Posts tagged ‘Convalescence, Recuperation, Recovery’

HOME NURSING

By Sheereen Khan

An extract from the book The Reader, now an award winning film:
When I started to feel feverish, I enjoyed it.  I felt weak and light-headed at the same time, and all my senses were pleasingly muffled, cottony, padded.  I floated.

He could have added feeling rotten but he didn’t.  He had started to withdraw from the world due to the illness.  This is exactly what the body wants to do.  Caring for a sick child or adult during an acute illness requires skill and sensitivity.  So often the word ‘nurse’ comes on the label of a bottle i.e Day Nurse and Night Nurse.  The advertising world know how to create the notion and desire for care and attention, you simply bottle it.  But real home nursing has far more benefit but requires effort and thoughtfulness.
When anyone in the family is sick with an acute illness there are simple and curative steps to aid recovery.

1. The person should go straight to bed.  No slumping in front of the TV or playing on a play-station.

2. If a fever is developing then ensure the patient is warm and monitored regularly.  Fevers have their purpose and suppressing the process makes recovery a protracted affair.

3. Ensure there is fresh water by the bed and a bowl of easy to manage fruit.  The gift of grapes brought to people in hospital is not due to lack of imagination.  This fruit along with others are easy to eat and digest and are refreshing.

4. Food should be simple.  Nothing heavy or greasy.  Chicken broth for meat eaters or a light vegetable soup are nutritious and also easy to digest. Adults often recall how a certain food was always given when they were ill as a child and continue to ask for this in adulthood when feeling unwell. Present the food on a decorative tray accompanied with a flower in a beautiful little vase.

5. Plumping up of pillows and straightening the bed clothes is a gesture of bringing freshness into the sickroom.

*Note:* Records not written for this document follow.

(* ===== verification/DeleteSpec.v ===== *)
(** * What the expiry of a key does (expire.c, resp.c)

    A timer that reaches the main thread deletes its key exactly when the key
    still has the expiry time the timer was made for, and the deletion is
    logged as a command that a replay of the log repeats.  The hash table is
    searched with the hash the timer carries, which the code never sets; and a
    SET without expiry time makes a timer that deletes its key at once. *)

From S2P Require Import ArrayEngine HashEngine RbTree SkipList Engines.
From S2P Require Import Prelude KvData Engine EngineSpec Config Resp Repl Aof ExpireQueue Expire.
From S2P Require Import Store Ai Commands Lookup CommandSpec Protocol ProtocolSpec.

Open Scope Z_scope.
Open Scope kvs_scope.

(** ** Deleting with the timer's key *)

Lemma find_from_key l k h i : find_from l (KvData (Some k) h) i = find_from l (kd_of k) i.
Proof.
  revert i. induction l as [|it l IH]; intros i; [done|]. cbn [find_from].
  destruct (kd_data (ai_key it)); [|apply IH]. rewrite IH. done.
Qed.

Lemma array_del_key e a k h x :
  kvs_array_del_if_expired e a (KvData (Some k) h) x = kvs_array_del_if_expired e a (kd_of k) x.
Proof.
  unfold kvs_array_del_if_expired, kvs_array_del, find_key_index. by rewrite find_from_key.
Qed.

Lemma kv_data_hash_wf k h size :
  kd_wf (KvData (Some k) h) -> 0 < size ->
  kv_data_hash (KvData (Some k) h) size = kv_data_hash (kd_of k) size.
Proof.
  intros Hw Hs. unfold kv_data_hash. cbn [kd_data kd_of].
  destruct (Z.leb_spec size 0); [lia|].
  rewrite !kv_data_hash_calc_spec by (done || apply kd_of_wf). done.
Qed.

Lemma hash_del_key e t k h x :
  hash_inv t -> kd_wf (KvData (Some k) h) ->
  kvs_hash_del_if_expired e t (KvData (Some k) h) x = kvs_hash_del_if_expired e t (kd_of k) x.
Proof.
  intros Hi Hw. destruct (hinv_shape _ Hi) as (bs & ex & Hb & He & Hm & _).
  unfold kvs_hash_del_if_expired, kvs_hash_del, hash_lookup.
  rewrite kv_data_hash_wf; [done..|]. rewrite Hm. lia.
Qed.

Lemma skip_walk_key fuel hp i k h c :
  skip_walk fuel hp i (KvData (Some k) h) c = skip_walk fuel hp i (kd_of k) c.
Proof.
  revert c. induction fuel as [|fuel IH]; intros c; [done|]. cbn [skip_walk].
  destruct (fwd hp c i) as [[n|]|]; [|done..]. cbn [mbind option_bind].
  destruct (hp !! n) as [nd|]; [|done]. cbn [mbind option_bind]. by rewrite IH.
Qed.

6. Keep your movements slow and quiet.  Less chatter and more gentle touch.

7. The worries of the world and household should be left at the bedroom door.  The patient is in another world so leave them there to find their way back.

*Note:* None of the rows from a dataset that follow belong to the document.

(** A log with a KEEP command: the replay puts an entry into the index. *)
Definition keep_log : bytes := resp_encode [str "KEEP"; str "q"; str "a"].

Lemma restart_forgets_index_witness :
  match @protocol_process_recover sample_ai 3 (fun _ => sample_turn 99000) keep_log sample_server with
  | Ret (_, s) => length (ai_entries (sv_ai s)) = 1%nat
  | _ => False
  end /\
  exists nd, @init_kvengine sample_ai 3 (sample_boot keep_log) = Ret (nd, 0) /\
    ai_entries (sv_ai (nd_sv nd)) = [].
Proof.
  split; [vm_compute; reflexivity|].
  destruct (started (@init_kvengine sample_ai 3 (sample_boot keep_log))) as [nd E];
    [vm_compute; reflexivity|].
  exists nd. exact (conj E (restart_forgets_index (H := sample_ai) 3 (sample_boot keep_log) nd E)).
Defined.

Lemma huge_log_not_replayed_witness :
  exists nd, @init_kvengine sample_ai 3 (sample_boot (replicate (Z.to_nat (2 ^ 31)) STAR)) = Ret (nd, 0) /\
    store_abs (sv_eng (nd_sv nd)) ≡ no_content.
Proof.
  apply (huge_log_not_replayed (H := sample_ai) 3 (sample_boot (replicate (Z.to_nat (2 ^ 31)) STAR))
           (replicate (Z.to_nat (2 ^ 31)) STAR) no_content).
  - apply sample_boot_ok.
  - reflexivity.
  - rewrite length_replicate. lia.
  - apply starts_empty; [intros i a n; reflexivity|reflexivity].
Defined.
(* ===== verification/MempoolOps.v ===== *)
(** * The operations of the memory pool keep its invariant

    Taking a chunk from the free list or from the current block, starting a
    new block, serving a large request, initialising the slabs and giving a
    piece back: each keeps the invariant of MempoolInv.v, with the pieces
    changed as the operation says and nothing written into the others. *)

From S2P Require Import Prelude Memory Mempool MempoolInv.

Open Scope Z_scope.
Open Scope kvs_scope.

(** ** A step of one pool *)

Lemma bchain_update bs a l b blk blk' :
  bs !! b = Some blk -> pb_next blk' = pb_next blk -> bchain bs a l ->
  bchain (<[b := blk']> bs) a l.
Proof.
  intros Hb Hn. revert a. induction l as [|c l IH]; intros a; [done|].
  intros (-> & Hc & blkc & Hblk & Hl). split; [done|]. split; [done|].
  destruct (decide (c = b)) as [->|Hne].
  - exists blk'. rewrite lookup_insert_eq. split; [done|]. rewrite Hn. simplify_eq. by apply IH.
  - exists blkc. rewrite lookup_insert_ne by done. split; [done|]. by apply IH.
Qed.

Lemma free_in_cons c fl b :
  free_in (c :: fl) b = if decide (get_block_from_ptr c = b) then free_in fl b + 1 else free_in fl b.
Proof. unfold free_in. rewrite filter_cons. case_decide; cbn [length]; lia. Qed.

Definition count_free (blk : pool_block) (n : Z) : pool_block :=
  PoolBlock (pb_next blk) (pb_pool blk) (pb_capacity blk) n (pb_magic blk).

(** Changing the count of the chunk's block with the free list. *)
Lemma pool_recount m m' bs i p bl fl fl' blk c a n :
  pool_inv m bs i p bl fl -> bs !! get_block_from_ptr c = Some blk ->
  n = free_in fl' (get_block_from_ptr c) ->
  (forall b, b <> get_block_from_ptr c -> free_in fl' b = free_in fl b) ->
  NoDup fl' -> chain m' a fl' -> (forall c', c' ∈ fl' -> is_chunk p bl c') ->
  pool_inv m' (<[get_block_from_ptr c := count_free blk n]> bs) i (set_free_list p a) bl fl'.
Proof.
  intros H Hblk -> Hfl Hnd Hch Hc. split; try apply H; try done.
  - eapply bchain_update; [exact Hblk|done|apply H].
  - intros b Hb. destruct (pi_block _ _ _ _ _ _ H b Hb) as (blk' & Hb' & H1 & H2 & H3 & H4).
    destruct (decide (b = get_block_from_ptr c)) as [->|Hne].
    + rewrite lookup_insert_eq. simplify_eq. by eexists.
    + rewrite lookup_insert_ne by done. exists blk'. by rewrite Hfl.
Qed.

Lemma pool_pop m bs i p bl c fl blk :
  pool_inv m bs i p bl (c :: fl) -> bs !! get_block_from_ptr c = Some blk ->
  pool_inv m (<[get_block_from_ptr c := count_free blk (pb_free_count blk - 1)]> bs) i
    (set_free_list p (load64 m c)) bl fl.
Proof.
  intros H Hblk. pose proof (pi_free _ _ _ _ _ _ H) as (Hc & Hc0 & Hch).
  assert (Hb : get_block_from_ptr c ∈ bl) by (apply (free_block H); by left).
  destruct (pi_block _ _ _ _ _ _ H _ Hb) as (blk' & Hb' & _ & _ & _ & H4).
  assert (blk' = blk) as -> by congruence.
  apply (pool_recount m m bs i p bl (c :: fl)); [done|done| | | |done|].
  - rewrite H4, free_in_cons, decide_True by done. lia.
  - intros b Hne. rewrite free_in_cons, decide_False; [done|by intros <-].
  - by apply (NoDup_cons_1_2 c), (pi_fl _ _ _ _ _ _ H).
  - intros c' Hc'. apply (pi_chunks _ _ _ _ _ _ H). by right.
Qed.

Lemma pool_push m bs i p bl c fl blk :
  pool_inv m bs i p bl fl -> is_chunk p bl c -> c ∉ fl ->
  bs !! get_block_from_ptr c = Some blk ->
  pool_inv (store64 m c (mp_free_list p))
    (<[get_block_from_ptr c := count_free blk (pb_free_count blk + 1)]> bs) i
    (set_free_list p c) bl (c :: fl).
Proof.
  intros H Hcc Hc Hblk.
  destruct (chunk_view H c Hcc) as (b & j & Hb & Hj & Hcb & Hg & H1 & H2 & H3).
  destruct (pi_block _ _ _ _ _ _ H _ Hb) as (blk' & Hb' & _ & _ & _ & H4).
  rewrite <- Hg in Hb', H4. assert (blk' = blk) as -> by congruence.
  pose proof (class_facts i _ (pi_class _ _ _ _ _ _ H)) as (H8 & _).
  apply (pool_recount m _ bs i p bl fl); [done|done| | | | |].
  - rewrite H4, free_in_cons, decide_True by done. lia.
  - intros b' Hne. rewrite free_in_cons, decide_False; [done|by intros <-].
  - apply NoDup_cons. split; [done|apply H].
  - split; [done|]. split; [lia|]. rewrite load64_store64, u64_small.
    + apply chain_store; [done| |apply H].
      intros x y Hx Hy Hne. destruct (chunks_apart H x y); [| |done|lia|lia].
      * apply elem_of_cons in Hx as [->|Hx]; [done|by apply (pi_chunks _ _ _ _ _ _ H)].
      * apply elem_of_cons in Hy as [->|Hy]; [done|by apply (pi_chunks _ _ _ _ _ _ H)].
    + eapply chain_head_range; [|apply H]. intros x Hx. by apply (free_addr H).
  - intros c' [->|Hc']%elem_of_cons; [done|]. by apply (pi_chunks _ _ _ _ _ _ H).
Qed.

8. A special box containing a handful of soft and simple toys can be brought out each time a child is ill. The same box each time.

9. Often the child or adult hasn’t got the strength to read but wants something to match their temporary residence in this other world.  Read to your child or adult. Not books of adventure or trouble but soothing, gentle, simple stories which require nothing of the patient but to simply listen.  Books along with TV or films can call forth forces within us which are not there when unwell.

10. If there are other children, ask them to write a little get-well note to either the adult or child and to slip them under the door. A get-well card or letter allows the person to read it when they want, look at it again and have it put by their bed as a reminder that they are being thought about.  Visitors should be told to wait until the person is feeling stronger.  So often the person simply hasn’t the energy to talk and it takes energy to be nice to someone.

11. Once the person is feeling stronger, there comes the recuperative process. Whilst they immerse themselves in a hot bath, change all the bedding, air the room and have warm towels and clean pyjamas at the ready.  Everyone feels the benefit of cleanliness and order and more so when recovering.  It signals a change on all levels.

12. The move back into the arena of everyday life can be facilitated by bringing the person down for a family meal or simply to sit for a short while with the family.

13. The signs of full recovery are easy to spot.  Boredom, chattiness, great hunger and a re-appearance of their old self.

14.  Back to their normal routine, the person should be watched for any signs of relapse.  So often in these times, quickness is the message which underlies all of life’s events.  A quick recovery is seen as strength and it is but the process to get there needs attention.

This is guidance for any acute illness with or without a fever.  For more serious acute illness you should contact your GP or homoeopath.  Most people first encounter homoeopathic remedies when administering them for acute illnesses.

Overall, allow the person to experience the illness as a special time.  A time when everything seems to change and almost stop.  We have all experienced the difference in the dynamic of the household when a person is ill in bed.  We too have to stop and change our routine a little.